Monday, May 1, 2017

The NFR Project #44: 'The Birth of a Nation' (1915)

The Birth of a Nation
Dir: D.W. Griffith
Prod: Griffith, Harry Aitken (uncred.)
Scr: Thomas Dixon Jr., from his novel and play The Clansman: An Historical Romance of the Ku Klux Klan; Griffith, and Frank E. Woods
Phot: Billy Bitzer
Premiere: February 8, 1915
Between 125 - 195 min.
  
It would be a vast impertinence to attempt to measure this film in a few hundred words. Nonetheless.

This is the kind of movie, were it a museum exhibit, you would rush the children past it, shielding their eyes. That this, the first mature American masterpiece of film happens to be a vile piece of racist trash is not news. This film was just as problematic when it as released as it is today – it caused riots and was banned in several cities. It was also insanely popular, earning more money than any film until Gone with the Wind 24 years later, perhaps more than any film ever made. It was among the first films to be screened at the White House (Woodrow Wilson, a progressive, was also a racist). It’s said to have sparked the revival of the Klu Klux Klan, and to have made Louis B. Mayer’s fortune.

It’s America’s first epic, appropriately about one of America’s epic conflicts. The innovative and prolific Griffith, who took seven years to become America’s most accomplished film director, took everything he had learned and wove it into a grand tapestry of techniques subordinated to the idea of telling a long story, populated with many characters – a novelistic approach that mainstream film cozied up to for some time.

Unfortunately, choosing the Southern cause to champion, complete with its depiction of black people as animals, cunning, lustful, malicious, and lazy – portrayed mainly by white men in blackface as a civilization-threatening force to be put down and controlled by white Christian men. (Ostentatiously, and perhaps placed there in exculpatory fashion after the outcry of the initial release, a title card states primly at the beginning of Part II, “This is an historical presentation of the Civil War and Reconstruction, and is not meant to reflect on any race or people of today,” then defensively quotes Wilson, marking him as an endorser of the film, witting or no.)

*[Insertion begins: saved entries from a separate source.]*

(* ===== verification/Spool.v ===== *)
(** * The durable CloudLink stream

    [extensions/store-local/src/cloudlink_spool.rs] and the record types of
    [crates/aether-ports/src/cloudlink.rs]: a bounded window of sealed business
    facts, numbered consecutively within a stream epoch, that leaves memory
    only through a validated durable receipt or through a capacity eviction
    that leaves loss evidence. Error messages are dropped, error reasons kept. *)

From S2P Require Import Prelude Text BTree.

(** ** Identifiers *)

Definition valid_identifier (value : string) (maximum : nat) : bool :=
  negb (String.length value =? 0)%nat && (String.length value <=? maximum)%nat &&
  forallb transport_safe (str_bytes value).

(** [sha256:] followed by 64 lower-case hexadecimal digits. *)
Definition valid_digest (digest : string) : bool :=
  (String.length digest =? 71)%nat && String.prefix "sha256:" digest &&
  forallb (fun c => is_ascii_hexdigit c && negb (is_ascii_uppercase c)) (drop 7 (str_bytes digest)).

(** ** Data *)

Inductive CloudLinkMessageKind :=
| RuntimeManifestReport | TelemetryBatch | IntegrationTopologySnapshot
| IntegrationObservationBatch | DataLoss.

Record CloudLinkRecordIdentity := mkIdentity {
  id_stream_id : string; id_stream_epoch : Z; id_position : Z
}.

Inductive CloudLinkDeliveryState := Queued | Offered | TransportPublished.

Record CloudLinkSessionBinding := mkSession { session_id : string; session_epoch : Z }.

Record CloudLinkEnqueue := mkEnqueue {
  in_message_kind : CloudLinkMessageKind;
  in_batch_id : string;
  in_digest : string;
  in_payload : list Z;
  in_created_at : Z;
  in_expires_at : option Z
}.
#[export] Instance loss_codec : Codec CloudLinkDataLossEvidence.
Proof.
  refine (iso_codec (fun l => (loss_stream_id l, (loss_stream_epoch l, (first_lost_position l,
              (last_lost_position l, (earliest_retained_position l, (loss_reason l, recorded_at l)))))))
            (fun '(a, (b, (c, (d, (e, (f, g)))))) => Some (mkLoss a b c d e f g)) _).
  by intros [].
Defined.

#[export] Instance journal_codec : Codec JournalEntry.
Proof.
  refine (iso_codec
    (fun e => match e with
       | JCheckpoint a b c d e f g => inl (a, (b, (c, (d, (e, (f, g))))))
       | JRecord r => inr (inl r)
       | JEnqueued r n l => inr (inr (inl (r, (n, l))))
       | JOffered i s => inr (inr (inr (inl (i, s))))
       | JTransportPublished i s => inr (inr (inr (inr (inl (i, s)))))
       | JAcknowledged a => inr (inr (inr (inr (inr (inl a)))))
       | JRotated e => inr (inr (inr (inr (inr (inr (inl e))))))
       | JCapacity c => inr (inr (inr (inr (inr (inr (inr c))))))
       end)
    (fun s => Some match s with
       | inl (a, (b, (c, (d, (e, (f, g)))))) => JCheckpoint a b c d e f g
       | inr (inl r) => JRecord r
       | inr (inr (inl (r, (n, l)))) => JEnqueued r n l
       | inr (inr (inr (inl (i, s)))) => JOffered i s
       | inr (inr (inr (inr (inl (i, s))))) => JTransportPublished i s
       | inr (inr (inr (inr (inr (inl a))))) => JAcknowledged a
       | inr (inr (inr (inr (inr (inr (inl e)))))) => JRotated e
       | inr (inr (inr (inr (inr (inr (inr c)))))) => JCapacity c
       end) _).
  by intros [].
Defined.

(** *** Witnesses *)

Definition jenc : JournalEntry -> list Z := to_vec.
Definition jdec : list Z -> option JournalEntry := from_slice.

Definition opened : FileState :=
  match file_open jenc jdec [] "telemetry" 2 with Ok f => f | _ => mkFileState [] empty_spool 0 None end.

Lemma opened_ok : file_open jenc jdec [] "telemetry" 2 = Ok opened.
Proof. by vm_compute. Qed.

Lemma opened_inv : file_inv jenc opened.
Proof. by destruct (fresh_file_inv jenc jdec "telemetry" 2 opened opened_ok). Qed.

(** A crash seven bytes into the frame of the first enqueue. *)
Definition torn_image : list Z :=
  f_bytes opened ++ take 7 (drop (length (f_bytes opened))
    (f_bytes (@sp_step _ (FileCloudLinkSpool jenc no_faults) (OpEnqueue (batch "b1")) opened))).

Definition first_entry : JournalEntry :=
  JEnqueued (from_enqueue (demo_id 1) (batch "b1")) 2 None.

Lemma torn_image_crash : crash_image_of jenc (OpEnqueue (batch "b1")) opened torn_image.
Proof.
  apply (crash_append jenc (enqueue_op (batch "b1")) opened
           (from_enqueue (demo_id 1) (batch "b1")) first_entry (frame (jenc first_entry)) 7);
    [by vm_compute|by vm_compute| |by vm_compute|vm_compute; lia].
  intros H. apply (f_equal next_position) in H. by vm_compute in H.
Qed.

Lemma crash_recovery_witness :
  exists f', recover jdec torn_image = Ok (f_state f', f_mutations f', f_bytes f') /\ file_inv jenc f'.
Proof.
  destruct (crash_recovery jenc jdec (OpEnqueue (batch "b1")) opened torn_image
    from_slice_to_vec to_vec_bytes opened_inv ltac:(by vm_compute) torn_image_crash) as (f' & Hr & Hi & _).
  exists f'. exact (conj Hr Hi).
Defined.

(** The first enqueue without a fault, and with a write that stops after seven bytes. *)
Lemma file_spool_refinement_witness :
  (let call := @sp_call _ (FileCloudLinkSpool jenc no_faults) (OpEnqueue (batch "b1")) opened in
   file_inv jenc call.1 /\ next_position (f_state call.1) = 2) /\
  (let call := @sp_call _ (FileCloudLinkSpool jenc (mkFaults CompactOk (AppendWriteFails 7))) (OpEnqueue (batch "b1")) opened in
   call.2 = Err Storage /\ f_state call.1 = f_state opened /\ exists r, recover jdec (on_path call.1) = Ok r).
Proof.
  pose proof (fun io => file_spool_refinement jenc jdec (OpEnqueue (batch "b1")) io opened
    from_slice_to_vec to_vec_bytes opened_inv ltac:(by vm_compute)) as H. cbv zeta in *.
  split.
  - specialize (H no_faults). remember (@sp_call _ (FileCloudLinkSpool jenc no_faults) (OpEnqueue (batch "b1")) opened) as call eqn:Hcall.
    assert (exists a, call.2 = Ok a) as [a Ha] by (rewrite Hcall; eexists; vm_compute; reflexivity).
    rewrite Ha in H. split; [exact (proj1 H)|rewrite Hcall; by vm_compute].
  - specialize (H (mkFaults CompactOk (AppendWriteFails 7))).
    remember (@sp_call _ (FileCloudLinkSpool jenc (mkFaults CompactOk (AppendWriteFails 7))) (OpEnqueue (batch "b1")) opened) as call eqn:Hcall.
    assert (call.2 = Err Storage) as He by (rewrite Hcall; by vm_compute).
    rewrite He in H. destruct H as (Hs & _ & _ & g & Hr & _). split; [exact He|]. split; [exact Hs|]. eexists. exact Hr.
Defined.

(** ** Limits of recovery *)

(** A crash while the very first journal is written leaves a file that no
    later open accepts: every nonempty strict prefix of a new journal is
    rejected, and only an empty file is initialised again. *)
Lemma torn_creation_rejected enc dec s bytes k :
  records s = [] -> write_compacted_journal enc s = Ok bytes ->
  (0 < k < length bytes)%nat -> exists e, recover dec (take k bytes) = Err e.
Proof.
  intros Hr (body & Hb%as_spool_error_ok & <-%Ok_inj)%obind_ok Hk.
  unfold compacted in Hb. rewrite Hr in Hb. simpl in Hb.
  apply obind_ok in Hb as (fr & Hf & Hfr). simpl in Hfr. rewrite app_nil_r in Hfr. apply Ok_inj in Hfr as <-.
  rewrite length_app in Hk. unfold recover. rewrite length_take, length_app.
  destruct (Nat.ltb_spec (k `min` (length MAGIC + length fr)) (length MAGIC)); [eauto|].
  rewrite take_take, Nat.min_l, take_app_length, bool_decide_eq_true_2 by (done || lia). cbn [negb].
  rewrite take_app_ge, drop_app_length by lia.
  rewrite (recover_torn enc dec apply_entry _ (checkpoint s)) by (done || lia). eauto.
Qed.

(** An append that fails after some bytes leaves them in the file while the
    process goes on; the next successful append lands behind them and the
    journal no longer recovers. *)
Example failed_append_corrupts :
  let first := @sp_call _ (FileCloudLinkSpool jenc (mkFaults CompactOk (AppendWriteFails 7))) (OpEnqueue (batch "b1")) opened in
  let second := @sp_call _ (FileCloudLinkSpool jenc no_faults) (OpEnqueue (batch "b1")) first.1 in
  first.2 = Err Storage /\ (exists r, second.2 = Ok r) /\ recover jdec (on_path second.1) = Err CorruptJournal.
Proof. split_and!; [by vm_compute|eexists; vm_compute; reflexivity|by vm_compute]. Qed.

(** A compaction whose seek after the rename fails keeps the process on the old
    file, which no path names any more: the calls after it are acknowledged and
    journaled there, and a restart finds none of them. *)
Example lost_after_failed_compaction :
  let compacted := (compact_locked jenc CompactSeekFails opened).1 in
  let call := @sp_call _ (FileCloudLinkSpool jenc no_faults) (OpEnqueue (batch "b1")) compacted in
  (exists r, call.2 = Ok r) /\ next_position (f_state call.1) = 2 /\
  exists s n b, recover jdec (on_path call.1) = Ok (s, n, b) /\ next_position s = 1.
Proof.
  split_and!; [eexists; vm_compute; reflexivity|by vm_compute|].
  eexists _, _, _. split; [vm_compute; reflexivity|by vm_compute].
Qed.
(* ===== verification/ControlLedger.v ===== *)
(** * Integration control: jobs, receipts and the durable ledger

    [crates/aether-integration-control/src/{ports,memory}.rs]: the job key,
    the claim written before a provider call, the ledger entry, the spooled
    receipt, the ledger port and its in-memory adapter. *)

From S2P Require Import Prelude Text BTree Spool ControlWire.

(** ** Values *)

Inductive ControlFailureCode :=
| TargetNotFound | TopologyGenerationMismatch | EntityKindDenied | PointDenied | NotCommissioned
| DelegationDenied | PolicyDenied | ConfirmationInvalid | TargetUnavailable | ProviderRejectedCode
| ProviderOutcomeUnknown | ProviderTimeout | Interrupted | AuditIncomplete.

Definition failure_str (c : ControlFailureCode) : string :=
  match c with
  | TargetNotFound => "TARGET_NOT_FOUND"
  | TopologyGenerationMismatch => "TOPOLOGY_GENERATION_MISMATCH"
  | EntityKindDenied => "ENTITY_KIND_DENIED"
  | PointDenied => "POINT_DENIED"
  | NotCommissioned => "NOT_COMMISSIONED"
  | DelegationDenied => "DELEGATION_DENIED"
  | PolicyDenied => "POLICY_DENIED"
  | ConfirmationInvalid => "CONFIRMATION_INVALID"
  | TargetUnavailable => "TARGET_UNAVAILABLE"
  | ProviderRejectedCode => "PROVIDER_REJECTED"
  | ProviderOutcomeUnknown => "PROVIDER_OUTCOME_UNKNOWN"
  | ProviderTimeout => "PROVIDER_TIMEOUT"
  | Interrupted => "INTERRUPTED"
  | AuditIncomplete => "AUDIT_INCOMPLETE"
  end.

Record LedgerJobKey := mkKey { key_gateway_id : string; key_job_id : string }.

#[export] Instance LedgerJobKey_eq_dec : EqDecision LedgerJobKey.
Proof. solve_decision. Defined.

(** The derived [Ord]: gateway, then job. *)
Definition key_ltb (a b : LedgerJobKey) : bool :=
  String.ltb (key_gateway_id a) (key_gateway_id b) ||
  (bool_decide (key_gateway_id a = key_gateway_id b) && String.ltb (key_job_id a) (key_job_id b)).

Definition key_from_offer (o : ActionOffer) : LedgerJobKey := mkKey (gateway_id o) (job_id o).

Record LedgerClaim := mkClaim {
  claim_key : LedgerJobKey;
  claim_intent_digest : string;
  claim_target : ActionTarget;
  claim_value : bool;
  claim_audit_record_id : string
}.

Definition claim_from_offer (o : ActionOffer) (audit_id : string) : outcome ControlFailureCode LedgerClaim :=
  match identifier audit_id with
  | Ok _ => Ok (mkClaim (key_from_offer o) (intent_digest o) (intent_target (intent o))
                  (intent_value (intent o)) audit_id)
  | _ => Err AuditIncomplete
  end.

Inductive LedgerEntryState := InProgress (claim : LedgerClaim) | Complete (receipt : ActionReceiptPayload).

Record LedgerEntry := mkEntry { entry_digest : string; entry_state : LedgerEntryState }.

Definition in_progress (c : LedgerClaim) : LedgerEntry := mkEntry (claim_intent_digest c) (InProgress c).
Definition complete_entry (digest : string) (r : ActionReceiptPayload) : LedgerEntry :=
  mkEntry digest (Complete r).

Inductive LedgerClaimOutcome := Claimed | Existing (e : LedgerEntry) | ClaimDigestConflict.

(** [ControlStoreError] carries nothing. *)
Inductive ControlStoreError := StoreError.

Record SpooledActionReceipt := mkSpooled {
  sp_stream_epoch : Z; sp_position : Z; sp_batch_id : string; sp_digest : string;
  sp_sent_at_ms : Z; sp_payload : ActionReceiptPayload
}.

#[export] Instance SpooledActionReceipt_eq_dec : EqDecision SpooledActionReceipt.
Proof. solve_decision. Defined.

(** ** The ledger port *)

Class IntegrationControlLedger (L : Type) := {
  l_find : LedgerJobKey -> ST L ControlStoreError (option LedgerEntry);
  l_claim : LedgerClaim -> ST L ControlStoreError LedgerClaimOutcome;
  l_complete : LedgerJobKey -> string -> ActionReceiptPayload -> ST L ControlStoreError unit;
  l_requeue : LedgerJobKey -> ST L ControlStoreError unit;
  l_interrupted : ST L ControlStoreError (list LedgerClaim);
  l_pending_receipts : nat -> ST L ControlStoreError (list SpooledActionReceipt);
  l_acknowledge : CloudLinkDurableAck -> ST L ControlStoreError DurableAckOutcome
}.

(** What the processor relies on: jobs are looked up as stored, a claim is
    granted only for an absent job and stores it, completing a job stores its
    receipt and touches no other job, the other calls touch none, and the
    interrupted jobs are all the claimed ones: what the comments of the trait in
    [ports.rs] say of each method. A failing call may or may not have reached the
    store. *)
Class IntegrationControlLedgerLaws (L : Type) `{IntegrationControlLedger L} := {
  l_job : L -> LedgerJobKey -> option LedgerEntry;
  l_inv : L -> Prop;
  l_find_law key l : l_job (l_find key l).1 = l_job l /\
    forall e, (l_find key l).2 = Ok e -> e = l_job l key;
  l_claim_law c l :
    (l_job (l_claim c l).1 = l_job l /\ (l_claim c l).2 <> Ok Claimed) \/
    (l_job l (claim_key c) = None /\
     l_job (l_claim c l).1 (claim_key c) = Some (in_progress c) /\
     forall k, k <> claim_key c -> l_job (l_claim c l).1 k = l_job l k);
  l_complete_law key d r l :
    l_job (l_complete key d r l).1 = l_job l \/
    (l_job (l_complete key d r l).1 key = Some (complete_entry d r) /\
     forall k, k <> key -> l_job (l_complete key d r l).1 k = l_job l k);
  l_complete_ok key d r l : (l_complete key d r l).2 = Ok tt ->
    l_job (l_complete key d r l).1 key = Some (complete_entry d r);
  l_requeue_law key l : l_job (l_requeue key l).1 = l_job l;
  l_interrupted_law l : l_job (l_interrupted l).1 = l_job l;
  l_acknowledge_law ack l : l_job (l_acknowledge ack l).1 = l_job l;
  l_interrupted_all l cs k d c : l_inv l -> (l_interrupted l).2 = Ok cs ->
    l_job l k = Some (mkEntry d (InProgress c)) ->
    claim_key c = k /\ claim_intent_digest c = d /\ c ∈ cs;
  l_find_inv key l : l_inv l -> l_inv (l_find key l).1;
  l_claim_inv c l : l_inv l -> l_inv (l_claim c l).1;
  l_complete_inv key d r l : l_inv l -> l_inv (l_complete key d r l).1;
  l_requeue_inv key l : l_inv l -> l_inv (l_requeue key l).1;
  l_interrupted_inv l : l_inv l -> l_inv (l_interrupted l).1;
  l_acknowledge_inv ack l : l_inv l -> l_inv (l_acknowledge ack l).1
}.

(** ** [MemoryIntegrationControlLedger] *)

Record MemoryState := mkMemory {
  jobs : list (LedgerJobKey * LedgerEntry);
  deliveries : list (string * SpooledActionReceipt);
  pending : list (Z * SpooledActionReceipt);
  m_next_position : Z;
  m_last_ack : option CloudLinkDurableAck
}.

Definition memory_default : MemoryState := mkMemory [] [] [] 1 None.

Definition with_next_position (n : Z) (s : MemoryState) : MemoryState :=
  mkMemory (jobs s) (deliveries s) (pending s) n (m_last_ack s).
Definition with_delivery_record (id : string) (d : SpooledActionReceipt) (s : MemoryState) : MemoryState :=
  mkMemory (jobs s) (om_insert String.ltb id d (deliveries s)) (pending s) (m_next_position s) (m_last_ack s).
Definition with_pending (d : SpooledActionReceipt) (s : MemoryState) : MemoryState :=
  mkMemory (jobs s) (deliveries s) (bt_insert (sp_position d) d (pending s)) (m_next_position s) (m_last_ack s).
Definition with_job (k : LedgerJobKey) (e : LedgerEntry) (s : MemoryState) : MemoryState :=
  mkMemory (om_insert key_ltb k e (jobs s)) (deliveries s) (pending s) (m_next_position s) (m_last_ack s).

Section Memory.
(** SHA-256 of the canonical JSON of a receipt's CloudLink digest input. *)
Variable receipt_digest : ActionReceiptPayload -> option string.

(** [SpooledActionReceipt::new]; the digest revalidates the payload. *)
Definition spooled_new (position : Z) (payload : ActionReceiptPayload)
  : outcome ControlStoreError SpooledActionReceipt :=
  if position =? 0 then Err StoreError else
  match validate_receipt payload with
  | Ok _ =>
      let batch := String.append "integration-action-receipt:" (receipt_id payload) in
      match identifier batch, receipt_digest payload with
      | Ok _, Some d => Ok (mkSpooled 1 position batch d (u64_field (observed_at_ms payload)) payload)
      | _, _ => Err StoreError
      end
  | _ => Err StoreError
  end.
(* ===== verification/ControlProcessor.v ===== *)
(** * Integration control: the governed job state machine

    [crates/aether-integration-control/src/processor.rs] with the trust,
    policy, provider and audit ports of [ports.rs]. Every injected port is a
    function of the history of port calls, so any environment, however it
    changes over time, is an instance; each call is recorded in the history
    with its result. A provider call that exceeds its deadline has no result. *)

From S2P Require Import Prelude Text BTree Spool ControlWire ControlLedger.

(** ** Ports *)

Inductive ControllableEntityKind := Light | Switch | Fan.

Record ResolvedControlTarget := mkResolved {
  r_target : ActionTarget; r_entity_kind : ControllableEntityKind; r_source_address : string
}.

Record LocalAuthorityDecision := mkDecision {
  commissioned : bool; delegated : bool; permission_granted : bool; confirmation_valid : bool
}.

(** [DenyAllLocalControlAuthority]. *)
Definition deny_all : LocalAuthorityDecision := mkDecision false false false false.

Record IntegrationPowerAction := mkAction {
  act_job_id : string; act_target : ResolvedControlTarget; act_value : bool
}.

Inductive ProviderExecutionResult := ProvAccepted (context_id : string) | ProvRejected | ProvUnknown.

Inductive AuditEventKind :=
| AkDispatchAuthorized | AkEdgeRejected | AkProviderAccepted | AkProviderRejected
| AkProviderOutcomeUnknown | AkInterruptedRecovered.

Record AuditEvent := mkAuditEvent {
  ae_kind : AuditEventKind; ae_job_id : string; ae_digest : string; ae_failure : option ControlFailureCode
}.

Record ControlSession := mkControlSession {
  cs_gateway_id : string; cs_session_id : string; cs_session_epoch : Z; cs_credential_generation : Z
}.

(** [ControlSession::new]. *)
Definition control_session_new (gw sid : string) (epoch gen : Z) : outcome ErrorCode ControlSession :=
  let? _ := uuid gw in
  let? _ := uuid sid in
  if (epoch =? 0) || (gen =? 0) then Err InvalidMessage else Ok (mkControlSession gw sid epoch gen).

(** A dependency answers with a failure code or a value. *)
Definition answer (A : Type) : Type := sum ControlFailureCode A.

Inductive Event :=
| EvVerify (key signature : string) (bytes : list Z) (r : answer bool)
| EvFind (key : LedgerJobKey) (found : bool)
| EvClock (t : Z)
| EvResolve (gateway : string) (target : ActionTarget) (r : answer ResolvedControlTarget)
| EvAuthority (o : ActionOffer) (target : ResolvedControlTarget) (r : answer LocalAuthorityDecision)
| EvAudit (e : AuditEvent) (r : answer string)
| EvClaim (key : LedgerJobKey) (granted : bool)
| EvExecute (key : LedgerJobKey) (a : IntegrationPowerAction) (r : option ProviderExecutionResult)
| EvReceiptId (id : string)
| EvComplete (key : LedgerJobKey) (stored : bool)
| EvRequeue (key : LedgerJobKey) (stored : bool)
| EvInterrupted (n : nat).

Record Ports := mkPorts {
  p_verify : list Event -> string -> string -> list Z -> answer bool;
  p_resolve : list Event -> string -> ActionTarget -> answer ResolvedControlTarget;
  p_evaluate : list Event -> ActionOffer -> ResolvedControlTarget -> answer LocalAuthorityDecision;
  p_audit : list Event -> AuditEvent -> answer string;
  p_execute : list Event -> IntegrationPowerAction -> option ProviderExecutionResult;
  p_now : list Event -> Z;
  p_receipt_id : list Event -> string
}.

(** Libraries: JSON, canonical JSON and SHA-256. *)
Record Libraries := mkLibraries {
  lib_json_offer : list Z -> option ActionOffer;
  lib_intent_digest : ActionIntent -> option string;
  lib_signing_bytes : ActionOffer -> option (list Z);
  lib_evidence_digest : string -> option string -> Z -> option string
}.

Inductive ProcessDisposition := Executed | Replayed | Recovered.
Record ProcessedReceipt := mkProcessed { disposition : ProcessDisposition; processed_receipt : ActionReceiptPayload }.

Record IntegrationControlConfig := mkConfig { enabled : bool; provider_timeout_ms : Z }.

(** [IntegrationControlConfig::enabled] and [default]. *)
Definition config_enabled (timeout_ms : Z) : outcome ErrorCode IntegrationControlConfig :=
  if (timeout_ms =? 0) || (300000 <? timeout_ms) then Err InvalidMessage else Ok (mkConfig true timeout_ms).
Definition config_default : IntegrationControlConfig := mkConfig false 5000.

Section Processor.
Context {L : Type} `{IntegrationControlLedger L}.
Variable config : IntegrationControlConfig.
Variable session : ControlSession.
Variable ports : Ports.
Variable libs : Libraries.

Record World := mkWorld { w_ledger : L; w_trace : list Event }.

Definition CtlM : Type -> Type := ST World ErrorCode.

(** A port call, recorded with its result. *)
Definition call {A} (f : list Event -> A) (ev : A -> Event) : CtlM A := fun w =>
  let a := f (w_trace w) in (mkWorld (w_ledger w) (w_trace w ++ [ev a]), Ok a).

(** A ledger call; its failure is [LedgerFailure]. *)
Definition ledger {A} (m : ST L ControlStoreError A) (ev : outcome ControlStoreError A -> Event) : CtlM A :=
  fun w => let '(l, r) := m (w_ledger w) in
    (mkWorld l (w_trace w ++ [ev r]),
     match r with Ok a => Ok a | Err _ => Err LedgerFailure | Panic => Panic end).

Definition found_entry (r : outcome ControlStoreError (option LedgerEntry)) : bool :=
  match r with Ok (Some _) => true | _ => false end.
Definition granted (r : outcome ControlStoreError LedgerClaimOutcome) : bool :=
  match r with Ok Claimed => true | _ => false end.

Definition clock : CtlM Z := call (p_now ports) EvClock.
Definition audit_record (e : AuditEvent) : CtlM (answer string) :=
  call (fun h => p_audit ports h e) (EvAudit e).

Definition validate_control_session (o : ActionOffer) : outcome ErrorCode unit :=
  ensure (bool_decide (gateway_id o = cs_gateway_id session) &&
          bool_decide (offer_session_id o = cs_session_id session) &&
          (u64_field (offer_session_epoch o) =? cs_session_epoch session) &&
          (u64_field (credential_generation o) =? cs_credential_generation session)) SessionMismatch.

(** [ActionOffer::signing_bytes]. *)
Definition signing_bytes (o : ActionOffer) : outcome ErrorCode (list Z) :=
  let? _ := validate_offer o in ok_or InvalidMessage (lib_signing_bytes libs o).

Definition verify_signature (o : ActionOffer) : CtlM unit :=
  let! bytes := st_lift (signing_bytes o) in
  let! verified := call (fun h => p_verify ports h (key_id (cloud_authentication o))
                                    (auth_signature (cloud_authentication o)) bytes)
                      (EvVerify (key_id (cloud_authentication o)) (auth_signature (cloud_authentication o)) bytes) in
  match verified with
  | inl _ => st_fail DependencyUnavailable
  | inr false => st_fail SignatureRejected
  | inr true => st_ret tt
  end.

Definition make_receipt (job : string) (target : ActionTarget) (digest : string)
    (st : ActionReceiptStage) (dec : ActionDecision) (failure : option ControlFailureCode)
    (evidence : option string) (audit_id : string) (status : AuditStatus) : CtlM ActionReceiptPayload :=
  let! id := call (p_receipt_id ports) EvReceiptId in
  let! now := clock in
  let! audit := st_lift (receipt_audit_new audit_id status) in
  st_lift (terminal job id target digest st dec now evidence (failure_str <$> failure) audit).

Definition replay_existing (key : LedgerJobKey) (o : ActionOffer) (existing : LedgerEntry)
  : CtlM ProcessedReceipt :=
  if negb (bool_decide (entry_digest existing = intent_digest o)) then st_fail DigestConflict
  else match entry_state existing with
       | Complete receipt =>
           let! _ := ledger (l_requeue key) (fun r => EvRequeue key (is_ok r)) in
           st_ret (mkProcessed Replayed receipt)
       | InProgress _ => st_fail JobInProgress
       end.

(** The claim common to rejection and dispatch: [None] when it was granted. *)
Definition claim_job (o : ActionOffer) (audit_id : string) : CtlM (option ProcessedReceipt) :=
  let! claim := st_lift (match claim_from_offer o audit_id with
                         | Ok c => Ok c | Err _ => Err DependencyUnavailable | Panic => Panic end) in
  let key := claim_key claim in
  let! claimed := ledger (l_claim claim) (fun r => EvClaim key (granted r)) in
  match claimed with
  | Claimed => st_ret None
  | Existing existing => let! p := replay_existing key o existing in st_ret (Some p)
  | ClaimDigestConflict => st_fail DigestConflict
  end.

Definition complete_job (o : ActionOffer) (receipt : ActionReceiptPayload) : CtlM ProcessedReceipt :=
  let key := key_from_offer o in
  let! _ := ledger (l_complete key (intent_digest o) receipt) (fun r => EvComplete key (is_ok r)) in
  st_ret (mkProcessed Executed receipt).

Definition persist_local_rejection (o : ActionOffer) (failure : ControlFailureCode)
    (requested : AuditStatus) : CtlM ProcessedReceipt :=
  let! recorded := audit_record (mkAuditEvent AkEdgeRejected (job_id o) (intent_digest o) (Some failure)) in
  let '(audit_id, status) := match recorded with
                             | inr id => (id, requested)
                             | inl _ => ("audit-incomplete"%string, AuditIncompleteStatus)
                             end in
  let! existing := claim_job o audit_id in
  match existing with
  | Some p => st_ret p
  | None =>
      let! receipt := make_receipt (job_id o) (intent_target (intent o)) (intent_digest o)
                        EdgeRejected Rejected (Some failure) None audit_id status in
      complete_job o receipt
  end.

(** Stage, decision, failure and audit kind of a provider result, with the
    spelling of the result in the evidence. *)
Definition provider_outcome (r : option ProviderExecutionResult)
  : ActionReceiptStage * ActionDecision * option ControlFailureCode * AuditEventKind * string * option string :=
  match r with
  | Some (ProvAccepted ctx) =>
      (ProviderAccepted, Accepted, None, AkProviderAccepted, "accepted"%string, Some ctx)
  | Some ProvRejected =>
      (ProviderRejected, Rejected, Some ProviderRejectedCode, AkProviderRejected, "rejected"%string, None)
  | Some ProvUnknown =>
      (StageUnknown, DecisionUnknown, Some ProviderOutcomeUnknown, AkProviderOutcomeUnknown, "unknown"%string, None)
  | None =>
      (StageUnknown, DecisionUnknown, Some ProviderTimeout, AkProviderOutcomeUnknown, "unknown"%string, None)
  end.

(** The part of [dispatch] behind a granted claim: the one provider call, its
    evidence, the final audit and the terminal receipt. *)
Definition execute_claimed (o : ActionOffer) (target : ResolvedControlTarget) (record_id : string)
  : CtlM ProcessedReceipt :=
  let action := mkAction (job_id o) target (intent_value (intent o)) in
  let! result := call (fun h => p_execute ports h action) (EvExecute (key_from_offer o) action) in
  let! observed := clock in
  let '(st, dec, failure, kind, spelling, ctx) := provider_outcome result in
  let! evidence := st_lift (ok_or InvalidMessage (lib_evidence_digest libs spelling ctx observed)) in
  let! final := audit_record (mkAuditEvent kind (job_id o) (intent_digest o) failure) in
  let! receipt := match final with
    | inr id => make_receipt (job_id o) (intent_target (intent o)) (intent_digest o)
                  st dec failure (Some evidence) id AuditComplete
    | inl _ => make_receipt (job_id o) (intent_target (intent o)) (intent_digest o)
                  StageUnknown DecisionUnknown (Some AuditIncomplete) (Some evidence)
                  record_id AuditIncompleteStatus
    end in
  complete_job o receipt.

The story intertwines the fates of two families, North and South (both white of course), and how the Civil War and Reconstruction plays hazard with their loves and fortunes. Radical Republicanism and anyone unwhite person are the interfering enemies. The viewer is forced, as with Reifenstahl’s Trumph of the Will, to put aside the content in order to admire the technique, but only long enough to do so. The full-length live orchestral score, frame tinting, and the compelling pallette of technique made the film compulsively watchable, despite its original three-hour-plus length (Joseph Breil’s love theme for the film, titled “The Perfect Song,” became the theme for another beloved and racist American cultural institution – radio’s Amos ‘n Andy show.) It made the careers of actors such as Lillian Gish, Mae Marsh, Henry B. Walthall, and others.

It would be a relief to say that it’s an antiquated document that outlines prejudices that no longer exist, but recent events speak otherwise. The regressive rise of racism and intolerance is a strong backlash in American culture today. It’s a movie you have to watch – once. The Birth of a Nation helps us remember how close those sentiments are to the surface and how great art can push bad intent. It’s a monstrous masterpiece.